RECORD EXTRACTS:
########################################

Lemma merge_words heap bs1 s bs2 FL x : 0 < s ->
  x ∈ (base heap + total bs1) :: (base heap + total bs1 + s - W) :: ring heap FL ->
  x ∈ tmarks (base heap) (bs1 ++ [(s, false)] ++ bs2) \/ x ∈ ring heap FL.
Proof.
  intros Hs. rewrite !elem_of_cons. intros [->|[->|Hx]]; [| |by right]; left; apply mid_marks; left; cbn; [left|right; left].
Qed.

Lemma last_busy_false bs : last_busy true bs = false -> exists bs' s, bs = bs' ++ [(s, false)].
Proof.
  destruct bs as [|[s b] bs' _] using rev_ind; [done|]. rewrite last_busy_app. cbn. intros ->. eauto.
Qed.

Lemma free_prev heap m bs1 s bs2 FL :
  hp heap m (bs1 ++ [(s, false)] ++ bs2) FL -> FL ≡ₚ frees (base heap) (bs1 ++ [(s, false)] ++ bs2) -> merged true bs1 ->
  exists m' bsA s' FL', concatenate_prev (base heap + total bs1) m = Some (base heap + total bsA, m') /\
    hp heap m' (bsA ++ [(s', false)] ++ bs2) FL' /\ FL' ≡ₚ frees (base heap) (bsA ++ [(s', false)] ++ bs2) /\
    merged true bsA /\ last_busy true bsA = true /\ (total bsA + s' = total bs1 + s /\ total bsA <= total bs1) /\
    busies (base heap) bsA = busies (base heap) bs1 /\
    (block_is_busy (base heap + total bs1) m' = Some false /\ base heap + total bs1 ∉ ring heap FL') /\
    payload_kept (busies (base heap) (bs1 ++ [(s, false)] ++ bs2)) m m'.
Proof.
  intros Hhp HFL Hmg. pose proof W_pos as HW. pose proof (hp_mid _ _ _ _ _ _ Hhp) as Hmid.
  destruct Hmid as [_ _ _ Hlay _ _ _ _ _ _]. cbn in Hlay. destruct Hlay as ([Hs4 Hs] & Hh & _).
  assert (base heap + total bs1 ∉ ring heap FL) as Hyr.
  { intros Hr. eapply (hp_dis _ _ _ _ Hhp); [exact Hr|]. apply mid_marks. left. left. }
  assert (block_is_busy (base heap + total bs1) m = Some false) as Hnb
    by (unfold block_is_busy, load; rewrite Hh; cbn [mbind option_bind]; by rewrite hdr_busy).
  destruct (last_busy true bs1) eqn:Hlb.
  - exists m, bs1, s, FL. split_and!; try done; try by intros ?.
    unfold concatenate_prev, prev_is_busy, load. rewrite Hh. cbn [mbind option_bind].
    by rewrite hdr_pbusy.
  - destruct (last_busy_false _ Hlb) as (bsA & sp & ->). rewrite last_busy_app in Hlb. cbn in Hlb.
    apply merged_app in Hmg as [Hmg [Hlast _]]. assert (last_busy true bsA = true) as HlA
      by (destruct (last_busy true bsA); [done|by apply Hlast]).
    rewrite <- app_assoc in Hhp, HFL. cbn [app] in Hhp, HFL. rewrite total_app in *. cbn [total] in *. rewrite Z.add_0_r in *.
    assert (base heap + total bsA + sp ∈ FL) as HzFL.
    { rewrite HFL, frees_app. apply elem_of_app. right. cbn. right. left. }
    apply list_elem_of_split in HzFL as (l1 & l2 & ->).
    destruct (concat_prev_ok heap m bsA sp s bs2 l1 l2 _ Hhp eq_refl HlA) as (m' & Hc & Hhp' & Hg & Hk).
    pose proof (hp_sizes _ _ _ _ Hhp') as Hsz'. rewrite Z.add_assoc. pose proof (merge_frees _ _ _ _ _ _ _ HFL) as HFL'.
    exists m', bsA, (sp + s), (l1 ++ l2).
    assert (base heap + total bsA + sp ∉ ring heap (l1 ++ l2)) as Hyr'
      by (intros Hr; by apply Hyr; rewrite Z.add_assoc; apply ring_sub).
    assert (4 * W <= sp) as Hsp.
    { pose proof (hp_sizes _ _ _ _ Hhp) as Hz. unfold sizes, size_ok in Hz. rewrite Forall_app, Forall_cons in Hz. cbn in Hz. tauto. }
    split_and!; try done; [lia|lia|by rewrite busies_app, app_nil_r| |].
    { rewrite Z.add_assoc in Hnb. unfold block_is_busy, load in *. rewrite Hk; [done|].
      rewrite !not_elem_of_cons. split_and!; [lia|lia|done]. }
    rewrite <- (app_assoc bsA). cbn [app]. change (?a :: ?b :: bs2) with ([a; b] ++ bs2). rewrite <- merge_busies.
    eapply keeps_payload; [done..|]. intros x. rewrite <- !Z.add_assoc, (Z.add_assoc (base heap)). intros Hx.
    apply merge_words; [|by rewrite <- Z.add_sub_assoc, !Z.add_assoc in *]. 
    apply Forall_app in Hsz' as [_ Hsz']. apply Forall_cons in Hsz' as [[Hsz' _] _]. cbn in Hsz'. pose proof W_pos. lia.
Qed.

########################################

REQUIREMENT: Restate the entries above. Match them exactly.

RESULT FOR THIS EXERCISE:
Lemma merge_words heap bs1 s bs2 FL x : 0 < s ->
  x ∈ (base heap + total bs1) :: (base heap + total bs1 + s - W) :: ring heap FL ->
  x ∈ tmarks (base heap) (bs1 ++ [(s, false)] ++ bs2) \/ x ∈ ring heap FL.
Proof.
  intros Hs. rewrite !elem_of_cons. intros [->|[->|Hx]]; [| |by right]; left; apply mid_marks; left; cbn; [left|right; left].
Qed.

Lemma last_busy_false bs : last_busy true bs = false -> exists bs' s, bs = bs' ++ [(s, false)].
Proof.
  destruct bs as [|[s b] bs' _] using rev_ind; [done|]. rewrite last_busy_app. cbn. intros ->. eauto.
Qed.

Lemma free_prev heap m bs1 s bs2 FL :
  hp heap m (bs1 ++ [(s, false)] ++ bs2) FL -> FL ≡ₚ frees (base heap) (bs1 ++ [(s, false)] ++ bs2) -> merged true bs1 ->
  exists m' bsA s' FL', concatenate_prev (base heap + total bs1) m = Some (base heap + total bsA, m') /\
    hp heap m' (bsA ++ [(s', false)] ++ bs2) FL' /\ FL' ≡ₚ frees (base heap) (bsA ++ [(s', false)] ++ bs2) /\
    merged true bsA /\ last_busy true bsA = true /\ (total bsA + s' = total bs1 + s /\ total bsA <= total bs1) /\
    busies (base heap) bsA = busies (base heap) bs1 /\
    (block_is_busy (base heap + total bs1) m' = Some false /\ base heap + total bs1 ∉ ring heap FL') /\
    payload_kept (busies (base heap) (bs1 ++ [(s, false)] ++ bs2)) m m'.
Proof.
  intros Hhp HFL Hmg. pose proof W_pos as HW. pose proof (hp_mid _ _ _ _ _ _ Hhp) as Hmid.
  destruct Hmid as [_ _ _ Hlay _ _ _ _ _ _]. cbn in Hlay. destruct Hlay as ([Hs4 Hs] & Hh & _).
  assert (base heap + total bs1 ∉ ring heap FL) as Hyr.
  { intros Hr. eapply (hp_dis _ _ _ _ Hhp); [exact Hr|]. apply mid_marks. left. left. }
  assert (block_is_busy (base heap + total bs1) m = Some false) as Hnb
    by (unfold block_is_busy, load; rewrite Hh; cbn [mbind option_bind]; by rewrite hdr_busy).
  destruct (last_busy true bs1) eqn:Hlb.
  - exists m, bs1, s, FL. split_and!; try done; try by intros ?.
    unfold concatenate_prev, prev_is_busy, load. rewrite Hh. cbn [mbind option_bind].
    by rewrite hdr_pbusy.
  - destruct (last_busy_false _ Hlb) as (bsA & sp & ->). rewrite last_busy_app in Hlb. cbn in Hlb.
    apply merged_app in Hmg as [Hmg [Hlast _]]. assert (last_busy true bsA = true) as HlA
      by (destruct (last_busy true bsA); [done|by apply Hlast]).
    rewrite <- app_assoc in Hhp, HFL. cbn [app] in Hhp, HFL. rewrite total_app in *. cbn [total] in *. rewrite Z.add_0_r in *.
    assert (base heap + total bsA + sp ∈ FL) as HzFL.
    { rewrite HFL, frees_app. apply elem_of_app. right. cbn. right. left. }
    apply list_elem_of_split in HzFL as (l1 & l2 & ->).
    destruct (concat_prev_ok heap m bsA sp s bs2 l1 l2 _ Hhp eq_refl HlA) as (m' & Hc & Hhp' & Hg & Hk).
    pose proof (hp_sizes _ _ _ _ Hhp') as Hsz'. rewrite Z.add_assoc. pose proof (merge_frees _ _ _ _ _ _ _ HFL) as HFL'.
    exists m', bsA, (sp + s), (l1 ++ l2).
    assert (base heap + total bsA + sp ∉ ring heap (l1 ++ l2)) as Hyr'
      by (intros Hr; by apply Hyr; rewrite Z.add_assoc; apply ring_sub).
    assert (4 * W <= sp) as Hsp.
    { pose proof (hp_sizes _ _ _ _ Hhp) as Hz. unfold sizes, size_ok in Hz. rewrite Forall_app, Forall_cons in Hz. cbn in Hz. tauto. }
    split_and!; try done; [lia|lia|by rewrite busies_app, app_nil_r| |].
    { rewrite Z.add_assoc in Hnb. unfold block_is_busy, load in *. rewrite Hk; [done|].
      rewrite !not_elem_of_cons. split_and!; [lia|lia|done]. }
    rewrite <- (app_assoc bsA). cbn [app]. change (?a :: ?b :: bs2) with ([a; b] ++ bs2). rewrite <- merge_busies.
    eapply keeps_payload; [done..|]. intros x. rewrite <- !Z.add_assoc, (Z.add_assoc (base heap)). intros Hx.
    apply merge_words; [|by rewrite <- Z.add_sub_assoc, !Z.add_assoc in *]. 
    apply Forall_app in Hsz' as [_ Hsz']. apply Forall_cons in Hsz' as [[Hsz' _] _]. cbn in Hsz'. pose proof W_pos. lia.
Qed.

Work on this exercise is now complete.